_Exercise objective_
Where does the word "torch" appear in the data? Copy every line that holds it.
*** Opening of Study material ***
(** A dialog as it appears on the terminal: a first answer that is
    none, then a yes; the third line is not read. *)
Lemma confirm_example :
  @confirm fields_colorful 3 (initial_logger 0)
    (typed ["maybe"; " Yes "; "n"]) false "Go on?" [] true false no_kwargs
  = Some ({| world :=
               {| stdout :=
                    "Go on? Confirm [y/N]: "
                    ++ "       Invalid answer: maybe. Expected y/yes/true/1 or n/no/false/0"
                    ++ newline
                    ++ "       Confirm [y/N]: ";
                  asctime := "" |};
             stdin := [Line ("n" ++ newline)] |}, Returns true).
Proof. vm_compute. reflexivity. Qed.

End CliDialogFacts.

(** ** framework.py: checking a framework and importing it *)

Module FrameworkImportsFacts.
Import Py PyExt Framework FrameworkFacts FrameworkImports.

Lemma py_eq_str_true (v : PyVal) (s : string) :
  py_eq_str v s = true <-> v = PyStr s.
Proof.
  destruct v; cbn; try (split; [discriminate | congruence]).
  rewrite String.eqb_eq. split; congruence.
Qed.

(** What [get_auto_framework] returns is installed. *)
Lemma get_auto_framework_installed (torch tf : option PyModule) (l l1 : LogState)
    (f : string) :
  get_auto_framework torch tf l = (l1, Return f) ->
  (f = "torch" /\ torch <> None /\ tf = None)
  \/ (f = "tf" /\ tf <> None /\ torch = None).
Proof.
  unfold get_auto_framework.
  destruct torch as [t|], tf as [g|]; cbn [truthy negb];
    try discriminate;
    destruct (log_once "get_auto_framework" l) as [first l0];
    intros E; inversion E; subst; [left | right]; repeat split; congruence.
Qed.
*** Close of Study material ***
_Response to the exercise_
Lemma get_auto_framework_installed (torch tf : option PyModule) (l l1 : LogState)
  get_auto_framework torch tf l = (l1, Return f) ->
  (f = "torch" /\ torch <> None /\ tf = None)
  \/ (f = "tf" /\ tf <> None /\ torch = None).
  destruct torch as [t|], tf as [g|]; cbn [truthy negb];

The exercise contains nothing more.